In these dreams I find myself in a large house. It reminds me of my grandparents' house that I have not visited since my grandfather died in the 1980s. It isn't that house, it is larger and has more rooms, but it feels like that house. The dream always begins with me sitting next to a beautiful woman with dark, almost pitch black hair. We are on a couch in this house and she is drinking beer. Everyone in the house is drinking beer. It is some kind of party, but there is no music and barely any sound at all. It is very quiet, especially given that there are all least two dozen people walking around drinking.

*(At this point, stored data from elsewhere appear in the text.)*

(* ===== verification/SpoolMissed.v ===== *)
(** * Readers of messages that are gone

    On a channel without messages, a subscriber that asks for what follows a
    message is told that it is not found, and [spool_missed] moves it to the
    spool of the oldest message, which is then fetched whatever its state. *)

From stdpp Require Import sorting.
From S2P Require Import Prelude Nginx MsgId MsgIdFacts Msg ChanHead RbTree RbTreeFacts Spool SpoolWf SpoolDeliver.
Open Scope Z_scope.

(** A spool of the oldest message that waits for the first one (whether or not
    somebody is still in it), and would be fetched now. *)
Definition oldest_waits (now : Z) (w : channel_spooler_t) : Prop :=
  exists q s, spools w !! q = Some s /\ q <> current_msg_spool /\ pos (sp_id s) = (0, 0) /\
    msg_status s = MSG_EXPECTED /\ throttled now s = false.

Section missed.
Context `{NgxRbtree positive} `{SubscriberFn} (handlers : channel_spooler_handlers_t).
Context (now : Z) (ptr_words : positive -> list Z) (start : gmap positive (Z * Z)).
Notation sem' X E w := (sem [] [] start X E (spools w) (log w)).
Notation fetch := (spool_fetch_msg handlers now ptr_words (answer [])).

Lemma empty_history : history [].
Proof. split; [by intros m ?%elem_of_nil|constructor]. Qed.

Lemma oldest_tree : tree_id oldest_msg_id.
Proof. split; [|vm_compute; by split]. split; [done|]. unfold oldest_msg_id. simpl. eauto 10. Qed.

(** A spool that waits is not to be fetched. *)
Lemma fetch_waiting fuel w q s :
  wf w -> q ∈ nodes w -> spools w !! q = Some s -> msg_status s = MSG_EXPECTED -> throttled now s = false ->
  fetch (S fuel) w q = Crash.
Proof.
  intros W Hq Hs Est Th. destruct (node_lookup w q W Hq) as (s' & Hs' & Tid). rewrite Hs in Hs'. injection Hs' as <-.
  unfold throttled in Th. cbn [spool_fetch_msg]. rewrite (get_pool_Some _ _ _ Hs), bind_Ret, Th. cbn zeta.
  set (s1 := if fetchmsg_prev_msec s =? now then _ else _).
  assert (sp_id s1 = sp_id s /\ msg_status s1 = MSG_EXPECTED) as [I1 I2] by (subst s1; destruct (_ =? _); done).
  destruct (wf_ready _ W) as [-> ->]. rewrite bool_decide_eq_true_2 by done. cbn [negb orb].
  rewrite (surjective_pairing (ngx_alloc (put_spool w q s1))). cbn beta iota.
  rewrite (surjective_pairing (ngx_alloc (ngx_alloc (put_spool w q s1)).2)). cbn beta iota.
  rewrite I1, (single_copy_new _ _ _ (proj1 Tid)), bind_Ret, I2, (bool_decide_eq_false_2 (MSG_EXPECTED = MSG_INVALID)) by done.
  by destruct (bool_decide (sp_msg s1 = None)).
Qed.

(** The spool of the oldest message is fetched, with whoever waits in it. *)
Lemma fetch_oldest fuel w q s :
  wf w -> q ∈ nodes w -> spools w !! q = Some s -> from_start s -> members_at [] start (log w) (first s) (pos (sp_id s)) ->
  sp_msg s = None -> msg_status s = MSG_INVALID \/ msg_status s = MSG_EXPECTED -> sem' [] (Some q) w ->
  (msg_status s = MSG_EXPECTED /\ throttled now s = false -> fetch (S fuel) w q = Crash) /\
  (~ (msg_status s = MSG_EXPECTED /\ throttled now s = false) ->
   exists w' rc, fetch (S fuel) w q = Ret (w', rc) /\ wf w' /\ sem' [] None w' /\ same_config w w').
Proof.
  intros W Hq Hs Fs M Em St S. pose proof (node_not_current _ _ W Hq) as Nc. split.
  - intros [Est Th]. by apply (fetch_waiting fuel w q s).
  - intros N. destruct St as [Est|Est].
    + destruct (fetch_ok handlers [] [] start empty_history now ptr_words (Datatypes.S fuel) w q s [])
        as (w' & rc & E & W' & S' & K'); auto; [simpl; lia|]. exists w', rc. split_and!; auto. apply K'.
    + destruct (throttled now s) eqn:Th; [|by destruct N].
      rewrite (fetch_throttled handlers [] now ptr_words fuel w q s Hs Th).
      set (s1 := set_fetch s (fetchmsg_prev_msec s) 0 true). exists (put_spool w q s1), NGX_DONE. split_and!; auto.
      * by apply (wf_set_pool w q s).
      * apply (sem_restore [] [] start [] q s1); auto.
        -- by apply (sem_put [] [] start [] q s).
        -- cbn [spools put_spool upd_spools]. by rewrite lookup_insert_eq.
        -- right. split; [done|]. left. split; [done|]. reflexivity.
      * split; auto. simpl. lia.
Qed.

(** The spool that [spool_missed] moves the subscribers of [p] to, with them in
    it and [p] gone. *)
Lemma missed_moves w p s :
  wf w -> p ∈ nodes w -> spools w !! p = Some s -> time (sp_id s) <> NCHAN_OLDEST_MSGID_TIME ->
  members_at [] start (log w) (first s) (0, 0) -> sem' [] (Some p) w ->
  exists w4 q sq, wf w4 /\ q ∈ nodes w4 /\ spools w4 !! q = Some sq /\ from_start sq /\ same_config w w4 /\
    members_at [] start (log w4) (first sq) (pos (sp_id sq)) /\ sp_msg sq = None /\
    (msg_status sq = MSG_INVALID \/ msg_status sq = MSG_EXPECTED) /\ sem' [] (Some q) w4 /\
    (oldest_waits now w <-> msg_status sq = MSG_EXPECTED /\ throttled now sq = false) /\
    forall fetch' : channel_spooler_t -> positive -> outcome (channel_spooler_t * Z),
      spool_missed handlers fetch' w p MSG_NOTFOUND = ('(w5, _) ← fetch' w4 q; Ret w5).
Proof.
  intros W Hp Hs Nt M S. pose proof (node_not_current _ _ W Hp) as Ncp.
  set (s0 := set_status s MSG_NOTFOUND). set (w0 := put_spool w p s0).
  assert (wf w0) as W0 by (by apply (wf_set_pool w p s)).
  assert (spools w0 !! p = Some s0) as Hs0 by (simpl; by rewrite lookup_insert_eq).
  destruct (respond_general_spec handlers w0 p s0 None NGX_HTTP_NO_CONTENT false W0 Hs0)
    as (w1 & l & ni & E1 & W1 & O1 & Sp1 & L1 & _ & A1).
  set (s1 := set_subs s0 l (Z.of_nat (length l)) ni) in *. pose proof (answered_silent _ _ _ _ A1 eq_refl) as R1.
  assert (spools w1 = <[p := s1]> (spools w)) as Sp1'.
  { rewrite Sp1. cbn [spools put_spool upd_spools w0]. by rewrite insert_insert_eq. }
  assert (spools w1 !! p = Some s1) as Hs1 by (by rewrite Sp1', lookup_insert_eq).
  assert (sem' [] (Some p) w1) as S1.
  { rewrite Sp1'. apply (sem_put [] [] start [] p s); auto. by eapply sem_log. }
  destruct (get_spool_spec w1 oldest_msg_id W1 oldest_tree)
    as (w2 & q & sq & E2 & W2 & Hq & Hsq & Epos & _ & Lg2 & C2 & D2).
  pose proof (node_not_current _ _ W2 Hq) as Ncq.
  assert (p <> q /\ spools w2 !! p = Some s1 /\ p ∈ nodes w2 /\ sem' [] (Some p) w2) as (Npq & Hs2 & Hp2 & S2).
  { assert (spools w2 !! p = Some s1) as Hs2.
    { destruct D2 as [->|(Hn & _ & ->)]; [done|]. rewrite lookup_insert_ne; [done|]. intros ->. congruence. }
    split_and!; auto.
    - intros <-. rewrite Hs2 in Hsq. injection Hsq as <-. apply Nt. by injection Epos.
    - by eapply node_iff.
    - rewrite Lg2. destruct D2 as [->|(Hn & -> & ->)]; [done|]. apply sem_new; auto. intros _. by right. }
  destruct (transfer_spec w2 p q s1 sq true Npq W2 Hs2 Hsq) as (w3 & c & l' & ni3 & ni3' & E3 & W3 & O3 & Sp3 & Hl & Lg3).
  set (s3 := set_subs s1 [] 0 ni3) in *. set (sq3 := set_subs sq l' (Z.of_nat (length l')) ni3') in *.
  assert (spools w3 !! p = Some s3) as Hs3 by (by rewrite Sp3, lookup_insert_eq).
  assert (nodes w3 = nodes w2) as N3 by (unfold nodes; by rewrite (os_seed _ _ O3)).
  destruct (destroy_spool_spec handlers w3 p s3 W3 ltac:(by rewrite N3) Hs3 eq_refl)
    as (w4 & E4 & W4 & Sp4 & _ & Lg4 & C4 & P4).
  assert (spools w4 = <[q := sq3]> (delete p (spools w2))) as Sp4'.
  { by rewrite Sp4, Sp3, delete_insert_eq, <- delete_insert_ne. }
  assert (same_received (log w) (log w4)) as R4 by (intros t; by rewrite Lg4, Lg3, Lg2, R1).
  destruct (sem_pool _ _ _ _ _ _ _ S2 q sq Hsq Ncq ltac:(congruence)) as (Mq & _ & [?%elem_of_nil|St]); [done|].
  apply settled_cases in St as [Em St].
  exists w4, q, sq3. split_and!; auto.
  - assert (q ∈ nodes w3) as T by (by rewrite N3). rewrite P4 in T. by apply elem_of_cons in T as [->|].
  - by rewrite Sp4', lookup_insert_eq.
  - unfold from_start. cbn [sp_id set_subs sq3]. rewrite Epos. split; [by injection Epos|]. by apply lex_lt_irrefl.
  - apply (same_config_trans w w0); [split; auto; simpl; lia|]. eapply same_config_trans; [apply O1|].
    eapply same_config_trans; [exact C2|]. by eapply same_config_trans; [apply O3|].
  - cbn [sp_id set_subs sq3 first]. rewrite Epos in *. intros e He.
    assert (ssub_sub e ∈ ssub_sub <$> l') as T by (apply list_elem_of_fmap; eauto).
    apply Hl in T as [T|T]; apply list_elem_of_fmap in T as (e' & -> & He').
    + destruct (M e' (L1 _ He')) as (a & ? & ? & ?). exists a. by rewrite R4.
    + destruct (Mq e' He') as (a & ? & Ea & ?). exists a. rewrite R4. by rewrite Lg2, R1 in Ea.
  - destruct St as [?|[? _]]; auto.
  - rewrite Sp4'. eapply sem_log; [intros t; by rewrite Lg4, Lg3|].
    apply (sem_put [] [] start [] q sq); [|by rewrite lookup_delete_ne]. apply sem_weaken. by apply sem_delete.
  - assert (forall r, r <> p -> spools w1 !! r = spools w !! r) as K1 by (intros; by rewrite Sp1', lookup_insert_ne).
    change (msg_status sq3) with (msg_status sq). change (throttled now sq3) with (throttled now sq). split.
    + intros (r & sr & Hr & Ncr & Er & Est & Th).
      assert (r <> p) as Nr by (intros ->; rewrite Hs in Hr; injection Hr as <-; apply Nt; by injection Er).
      assert (spools w2 !! r = Some sr) as Hr2.
      { rewrite <- K1 in Hr by done. destruct D2 as [->|(Hn & _ & ->)]; [done|]. rewrite lookup_insert_ne; [done|].
        intros ->. congruence. }
      assert (r = q) as -> by (apply (node_pos_inj w2 r q sr sq); eauto using node_iff; by rewrite Er, Epos).
      rewrite Hsq in Hr2. injection Hr2 as <-. done.
    + intros [Est Th]. exists q, sq. split_and!; auto. destruct D2 as [->|(_ & -> & _)]; [|done]. by rewrite <- K1.
  - intros fetch'. unfold spool_missed. rewrite (get_pool_Some _ _ _ Hs), bind_Ret.
    fold s0 w0. rewrite E1, bind_Ret, E2, bind_Ret, decide_True by done. rewrite E3, bind_Ret.
    rewrite (get_pool_Some _ _ _ Hs3), bind_Ret. change (sp_reserved s3) with (sp_reserved s).
    rewrite (po_reserved _ _ _ (wf_pool _ W _ _ Hs)). cbn [Z.eqb]. by rewrite E4, bind_Ret.
Qed.

Lemma oldest_waits_put w w' p s s' :
  spools w !! p = Some s -> time (sp_id s) <> NCHAN_OLDEST_MSGID_TIME -> sp_id s' = sp_id s ->
  spools w' = <[p := s']> (spools w) -> oldest_waits now w' <-> oldest_waits now w.
Proof.
  intros Hp Nt Ei E. unfold oldest_waits. rewrite E.
  enough (forall q sq, pos (sp_id sq) = (0, 0) -> <[p := s']> (spools w) !! q = Some sq <-> spools w !! q = Some sq) as K.
  { split; intros (q & sq & Hq & ? & Eq & ? & ?); exists q, sq; split_and!; auto; by apply K. }
  intros q sq Eq. destruct (decide (p = q)) as [<-|]; [|by rewrite lookup_insert_ne].
  rewrite lookup_insert_eq, Hp. split; intros [= <-]; destruct Nt; [rewrite <- Ei|]; by injection Eq.
Qed.

Lemma oldest_waits_new w w' p s :
  spools w !! p = None -> msg_status s = MSG_INVALID -> spools w' = <[p := s]> (spools w) ->
  oldest_waits now w' <-> oldest_waits now w.
Proof.
  intros Hp Es E. unfold oldest_waits. rewrite E. split; intros (q & sq & Hq & R); exists q, sq; split; auto.
  - destruct (decide (p = q)) as [<-|]; [|by rewrite lookup_insert_ne in Hq].
    rewrite lookup_insert_eq in Hq. injection Hq as <-. destruct R as (_ & _ & ? & _). congruence.
  - rewrite lookup_insert_ne; [done|]. intros <-. congruence.
Qed.

(** A spool of what follows a message that is gone is fetched: the worker
    aborts just when a spool of the oldest message waits. *)
Lemma fetch_missed fuel w p s :
  wf w -> p ∈ nodes w -> spools w !! p = Some s -> msg_status s = MSG_INVALID -> sp_msg s = None ->
  fetchmsg_current_count s = 0 -> time (sp_id s) <> NCHAN_OLDEST_MSGID_TIME ->
  members_at [] start (log w) (first s) (0, 0) -> sem' [] (Some p) w ->
  (oldest_waits now w -> fetch (S (S fuel)) w p = Crash) /\
  (~ oldest_waits now w ->
   exists w' rc, fetch (S (S fuel)) w p = Ret (w', rc) /\ wf w' /\ sem' [] None w' /\ same_config w w').
Proof.
  intros W Hp Hs Est Em Ec Nt M S.
  assert (throttled now s = false) as Th by (unfold throttled; rewrite Ec; apply andb_false_r).
  assert (answer [] (sp_id s) = Some (MSG_NOTFOUND, None)) as Ea by (unfold answer; by rewrite (proj2 (Z.eqb_neq _ _) Nt)).
  destruct (fetch_asks handlers [] now ptr_words (Datatypes.S fuel) w p s _ _ W Hp Hs Est Em Th Ea)
    as (w6 & s4 & data & -> & W6 & N6 & E6 & I1 & I2 & I3 & D6 & R6 & C6).
  assert (spools w6 !! p = Some s4) as Hs6 by (by rewrite E6, lookup_insert_eq).
  destruct (node_lookup w p W Hp) as (s' & Hs' & Tid). rewrite Hs in Hs'. injection Hs' as <-.
  unfold spool_fetch_msg_callback, get_fetch. rewrite D6, bind_Ret. cbn [fetch_spooler fetch_msgid c_assert].
  rewrite bind_Ret, (not_passthrough _ W6). cbn [negb c_assert]. rewrite bind_Ret. cbn zeta.
  fold (callback_state handlers w6 data). destruct (callback_state_same handlers w6 data W6) as (W2 & E2 & R2 & C2 & N2).
  set (w2 := callback_state handlers w6 data) in *.
  assert (p ∈ nodes w2) as Hp2 by (by rewrite N2, N6).
  assert (spools w2 !! p = Some s4) as Hs2 by (by rewrite E2).
  pose proof (find_spool_node w2 p s4 W2 Hp2 Hs2 ltac:(by rewrite I1)) as Ef. rewrite I1 in Ef.
  rewrite Ef, bind_Ret, (get_pool_Some _ _ _ Hs2), bind_Ret. cbn zeta.
  rewrite (wf_strategy _ W6), decide_False by done.
  assert (same_received (log w) (log w2)) as R by (intros t; by rewrite R2, R6).
  assert (sem' [] (Some p) w2) as S2.
  { rewrite E2, E6. eapply sem_log; [exact R|]. by apply (sem_put [] [] start [] p s). }
  assert (members_at [] start (log w2) (first s4) (0, 0)) as M2 by (rewrite I2; by eapply members_at_log).
  destruct (missed_moves w2 p s4 W2 Hp2 Hs2 ltac:(by rewrite I1) M2 S2)
    as (w4 & q & sq & W4 & Hq & Hsq & Fs & C4 & M4 & Em4 & St4 & S4 & Ow & ->).
  assert (oldest_waits now w2 <-> oldest_waits now w) as Ow2.
  { apply (oldest_waits_put w w2 p s s4); auto. by rewrite E2. }
  destruct (fetch_oldest fuel w4 q sq W4 Hq Hsq Fs M4 Em4 St4 S4) as [Cr Rt]. split.
  - intros O. rewrite Cr; [done|]. apply Ow, Ow2, O.
  - intros NO. destruct Rt as (w5 & rc & -> & W5 & S5 & C5); [by rewrite <- Ow, Ow2|].
    rewrite !bind_Ret, (single_free _ _ (proj1 Tid)), !bind_Ret. do 2 eexists. split; [reflexivity|]. split_and!.
    + apply (wf_aux w5); auto. split; auto. simpl. lia.
    + exact S5.
    + eapply same_config_trans; [exact C6|]. eapply same_config_trans; [exact C2|]. eapply same_config_trans; [exact C4|].
      eapply same_config_trans; [exact C5|]. split; auto. simpl. lia.
Qed.
End missed.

The woman I am sitting with is making strong sexual overtures towards me, both physically and verbally. She makes it clear that she wants me, telling me she has been "aching" for me for a long time. I get up and walk away from her. Each time I get up I see another woman, looking worn out and tired, carrying what appears to be a baby. Over many nights of this dream I've come to wonder if it really is a baby as it is wrapped in a blanket and I never actually see it.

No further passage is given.